Faire des déchets des ressources est un concept de base de l’économie circulaire. Certaines entreprises réfléchissent ainsi à une possible réutilisation de leurs propres produits et sous-produits. Les plus belles réussites en ce domaine se trouvent néanmoins dans des associations d’acteurs parfois surprenants, comme des salons de coiffure qui endiguent les marées noires ou une entreprise de moquettes qui récupère des filets de pêche. Tour d’horizon de Christian de Boisredon, fondateur de Sparknews.
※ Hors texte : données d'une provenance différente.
(** X15.  With [maxLabels] at least 1, never more labels are shown than
    there are points, and with fewer than twice [maxLabels] points every
    point is labelled.  When every point's [idx] is its position counted
    from 0, the labelled positions are the multiples of [step], their
    number is the number of points divided by [step], rounded up, and it
    is less than twice [maxLabels]. *)
Theorem label_count_bounded (points : list Types.AnalyzePoint) (maxLabels : Z) :
  1 <= maxLabels ->
  let N := Z.of_nat (length points) in
  let stride := ChartPanel.step points maxLabels in
  let shown := Z.of_nat (length (ChartPanel.labelled points maxLabels)) in
  shown <= N /\
  (N < 2 * maxLabels ->
   ChartPanel.labelled points maxLabels = seq 0 (length points)) /\
  (ChartPanel.xAxisLabels points = map Z.of_nat (seq 0 (length points)) ->
   ChartPanel.labelled points maxLabels
     = List.filter (fun i => Z.rem (Z.of_nat i) stride =? 0) (seq 0 (length points)) /\
   shown < 2 * maxLabels /\
   (0 < N -> (shown - 1) * stride < N <= shown * stride)).
Proof.
  intros Hm N stride shown.
  assert (1 <= stride) as Hs by apply step_positive.
  split; [|split].
  - unfold shown, N, ChartPanel.labelled.
    rewrite length_map.
    etransitivity; [apply inj_le, List.filter_length_le|].
    rewrite length_imap. unfold ChartPanel.xAxisLabels. rewrite length_map. lia.
  - intros Hlt. apply labelled_all.
    unfold ChartPanel.step. fold N.
    assert (N / maxLabels < 2) by (apply Z.div_lt_upper_bound; lia). lia.
  - intros Hx.
    split; [exact (labelled_filter points maxLabels Hx)|].
    assert (N < (stride + 1) * maxLabels) as Hup.
    { unfold stride, ChartPanel.step. fold N.
      pose proof (Z.mul_succ_div_gt N maxLabels ltac:(lia)).
      assert (0 <= N / maxLabels) by (apply Z.div_pos; lia). nia. }
    destruct (count_multiples (ChartPanel.step points maxLabels) (length points) Hs)
      as [H0 Hn].
    rewrite <- (labelled_filter points maxLabels Hx) in H0, Hn.
    fold shown N stride in Hn.
    assert (0 <= shown) as Hpos by (unfold shown; lia).
    assert (N = 0 -> shown = 0) as H0' by (intros HN; unfold shown; rewrite H0; lia).
    assert (0 < N -> (shown - 1) * stride < N <= shown * stride) as Hn'
      by (intros HN; apply Hn; lia).
    split; [|exact Hn'].
    assert (0 <= N) as HN0 by (unfold N; lia).
    clearbody shown N stride. clear H0 Hn Hx.
    destruct (Z.eq_dec N 0) as [HN|HN]; [rewrite H0' by done; lia|].
    specialize (Hn' ltac:(lia)).
    assert (1 <= shown) by nia.
    assert (shown - 1 <= (shown - 1) * stride) by nia.
    destruct (Z.lt_ge_cases shown (2 * maxLabels)) as [Hlt|Hge]; [done|].
    assert (0 <= (maxLabels - 1) * (stride - 1)) by nia.
    assert ((2 * maxLabels - 1) * stride <= (shown - 1) * stride) by nia.
    nia.
Qed.

Lemma label_count_bounded_witness :
  ChartPanel.step (MoreSamples.numbered 0 240) 120 = 2 /\
  ChartPanel.xAxisLabels (MoreSamples.numbered 0 240)
    = map Z.of_nat (seq 0 (length (MoreSamples.numbered 0 240))) /\
  Z.of_nat (length (ChartPanel.labelled (MoreSamples.numbered 0 240) 120)) < 2 * 120 /\
  Z.of_nat (length (ChartPanel.labelled (MoreSamples.numbered 7 239) 120)) <= 239.
Proof.
  assert (1 <= 120) as Hm by lia.
  assert (ChartPanel.xAxisLabels (MoreSamples.numbered 0 240)
          = map Z.of_nat (seq 0 (length (MoreSamples.numbered 0 240)))) as Hx
    by (vm_compute; reflexivity).
  split; [vm_compute; reflexivity|]. split; [exact Hx|]. split.
  - destruct (label_count_bounded (MoreSamples.numbered 0 240) 120 Hm)
      as (_ & _ & H).
    destruct (H Hx) as (_ & Hlt & _). exact Hlt.
  - destruct (label_count_bounded (MoreSamples.numbered 7 239) 120 Hm)
      as (H & _). exact H.
Defined.

Section StartFacts.
Import App.

Lemma handleAnalyze_valid w :
  truthy (trim (keyword (ui w))) = true ->
  analysisMode (ui w) = last_x \/
    (truthy (startDate (ui w)) = true /\ truthy (endDate (ui w)) = true) ->
  handleAnalyze w =
    {| ui := setSelectedFile None
               (showStatus INFO msg_running
                  (setProgress 0 (setRunning true (ui w))));
       controllerRef := Some (length (requests w));
       requests := requests (abort_current w)
                     ++ [{| aborted := false; phase := Fetching |}] |}.
Proof.
  intros Hkw Hdates. unfold handleAnalyze. rewrite Hkw. simpl.
  assert (length (requests (abort_current w)) = length (requests w)) as ->.
  { unfold abort_current, abort. destruct (controllerRef w); [|done].
    simpl. apply length_alter. }
  destruct Hdates as [-> | [-> ->]]; [done|].
  by destruct (analysisMode (ui w)).
Qed.

Lemma signals_abort_current w :
  signals (abort_current w)
  = match controllerRef w with
    | Some cur => <[cur := true]> (signals w)
    | None => signals w
    end.
Proof.
  unfold abort_current. destruct (controllerRef w); [apply signals_abort | done].
Qed.

End StartFacts.
Lemma _reorderRows_wheel_view (now : Z) (g : Grid) :
  wheel_view (grid_after (_reorderRows now g)) = wheel_view g.
Proof.
  unfold _reorderRows.
  destruct (__mouseDown g); [reflexivity|].
  destruct (List.length (rows g) =? 0)%nat; [reflexivity|].
  destruct (targetRowOf g) as [t|]; [|reflexivity].
  match goal with
  | |- context [let '(_, _) := ?scrutinee in _] =>
      destruct scrutinee as [[children log] failed]
  end.
  destruct failed; [reflexivity|].
  simpl. destruct (_safari g); reflexivity.
Qed.

Lemma runTask_wheel_view (now : Z) (g : Grid) (entry : Z * Task) :
  wheel_view (runTask now g entry) = wheel_view g.
Proof.
  unfold runTask. destruct (snd entry).
  - apply _reorderRows_wheel_view.
  - reflexivity.
Qed.

Lemma runDueTimeouts_wheel_view (now : Z) (g : Grid) :
  wheel_view (runDueTimeouts now g) = wheel_view g.
Proof.
  unfold runDueTimeouts.
  change (wheel_view g)
    with (wheel_view
            (set_timeouts
               (filter (fun entry => negb (is_due now entry)) (timeouts g)) g)).
  generalize (set_timeouts
                (filter (fun entry => negb (is_due now entry)) (timeouts g)) g).
  induction (filter (is_due now) (timeouts g)) as [|entry due IH];
    intros g0; simpl; [reflexivity|].
  rewrite IH. apply runTask_wheel_view.
Qed.

Lemma expireIgnoreNewWheel_early (now : Z) (g : Grid) :
  (forall due, _debouncerIgnoreNewWheel g = Some due -> now < due) ->
  expireIgnoreNewWheel now g = g.
Proof.
  unfold expireIgnoreNewWheel. intros H.
  destruct (_debouncerIgnoreNewWheel g) as [due|]; [|reflexivity].
  specialize (H due eq_refl).
  destruct (Z.leb_spec due now); [lia|reflexivity].
Qed.

(** The clock never runs backwards. *)
Lemma step_clock (w : World) (i : Input) : clock w <= clock (fst (step w i)).
Proof.
  destruct i; simpl; try lia.
  destruct (_onWheel (clock w) e (grid w)); simpl; lia.
Qed.

Lemma run_cons (w : World) (i : Input) (rest : list Input) :
  run w (i :: rest)
  = (fst (run (fst (step w i)) rest),
     snd (step w i) :: snd (run (fst (step w i)) rest)).
Proof.
  simpl. destruct (step w i) as [w' out]. simpl.
  destruct (run w' rest) as [w'' outs]. reflexivity.
Qed.

Lemma run_clock (inputs : list Input) :
  forall w, clock w <= clock (fst (run w inputs)).
Proof.
  induction inputs as [|i rest IH]; intros w; [simpl; lia|].
  rewrite run_cons. simpl.
  pose proof (step_clock w i). pose proof (IH (fst (step w i))). lia.
Qed.

Lemma step_Wheel (w : World) (e : WheelEvent) :
  step w (Wheel e)
  = (mkWorld (fst (_onWheel (clock w) e (grid w))) (clock w),
     Some (snd (_onWheel (clock w) e (grid w)))).
Proof. simpl. destruct (_onWheel (clock w) e (grid w)). reflexivity. Qed.

(** Turns other than wheel events leave the cooldown and the table as they
    are, as long as the cooldown's timeout is not due. *)
Lemma step_other_wheel_view (w : World) (i : Input) :
  (forall e, i <> Wheel e) ->
  (forall due, _debouncerIgnoreNewWheel (grid w) = Some due ->
               clock (fst (step w i)) < due) ->
  wheel_view (grid (fst (step w i))) = wheel_view (grid w).
Proof.
  intros Hother Hearly. destruct i; simpl in *.
  - exfalso. exact (Hother e eq_refl).
  - unfold flushWheelAnimationFrame.
    destruct (_debouncerWheelAnimationFrame (grid w)); reflexivity.
  - rewrite runDueTimeouts_wheel_view, expireIgnoreNewWheel_early;
      [reflexivity|exact Hearly].
  - reflexivity.
  - unfold on_mouseup. simpl.
    destruct (__pendingReorder (grid w)); reflexivity.
  - reflexivity.
  - reflexivity.
  - apply _reorderRows_wheel_view.
Qed.

(** What the handler does to the cooldown. *)
Lemma _onWheel_cooldown (now : Z) (g : Grid) (e : WheelEvent) :
  let g' := fst (_onWheel now e g) in
  (_ignoreNewWheel g' = _ignoreNewWheel g
   /\ _debouncerIgnoreNewWheel g' = _debouncerIgnoreNewWheel g)
  \/ (_ignoreNewWheel g' = true
      /\ _debouncerIgnoreNewWheel g' = Some (now + timeouts_ms.IGNORE_WHEEL)).
Proof.
  unfold _onWheel.
  destruct (skipsWheel g e); [left; split; reflexivity|].
  destruct (_wheelAnimationFrame g); [left; split; reflexivity|].
  simpl.
  destruct (_canScroll (table g) (deltaX e)
              (add (normalizedDeltaY g e) (_deltaYAcc g))).
  { right. split; reflexivity. }
  destruct ((_hasResidualMomentum g && _) || _ignoreNewWheel g);
    [left; split; reflexivity|].
  destruct (gt _ _); left; split; reflexivity.
Qed.

(** An event that gets past the early exit during the cooldown is marked
    as handled. *)
Lemma _onWheel_cooldown_prevents (now : Z) (g : Grid) (e : WheelEvent) :
  _ignoreNewWheel g = true ->
  skipsWheel g e = false ->
  snd (_onWheel now e g) = true.
Proof.
  intros Hignore Hskip. unfold _onWheel. rewrite Hskip.
  destruct (_wheelAnimationFrame g); [reflexivity|].
  simpl. rewrite Hignore, orb_true_r.
  destruct (_canScroll _ _ _); reflexivity.
Qed.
© Kalundborg Symbiosis Center

Il n’y a pas de déchets, que des ressources en attente d’être revalorisées : voici le credo de l’économie circulaire. Certaines entreprises réfléchissent ainsi à une possible réutilisation de leurs produits usés ainsi que celles de leurs sous-produits, comme Interface. Cette entreprise peu connue du grand public est pourtant le plus grand fabricant de moquettes modulaires au monde avec un chiffre d’affaire net d’1,2 milliard de dollars en 2018. Cette entreprise multinationale se distingue également par son engagement d’éliminer tout impact négatif de l’entreprise sur l’environnement d’ici 2020, la promesse Mission Zero® formulée dès 1994.

 

Pour cela, l’entreprise a développé au cours des vingt dernières années un programme complet de récupération et de recyclage de ses moquettes, créant un support de moquette avec 98% de contenu recyclé ou à base biologique (GlasBacRE®). En 2019, environ 60 % des matériaux utilisés dans les moquettes Interface proviennent ainsi de matériaux recyclés ou biosourcés.  Depuis 1995, l’entreprise a évité la mise en décharge d’environ 136 millions de kilogrammes de moquette et réduit ses déchets de 92% sur l’ensemble de ses activités.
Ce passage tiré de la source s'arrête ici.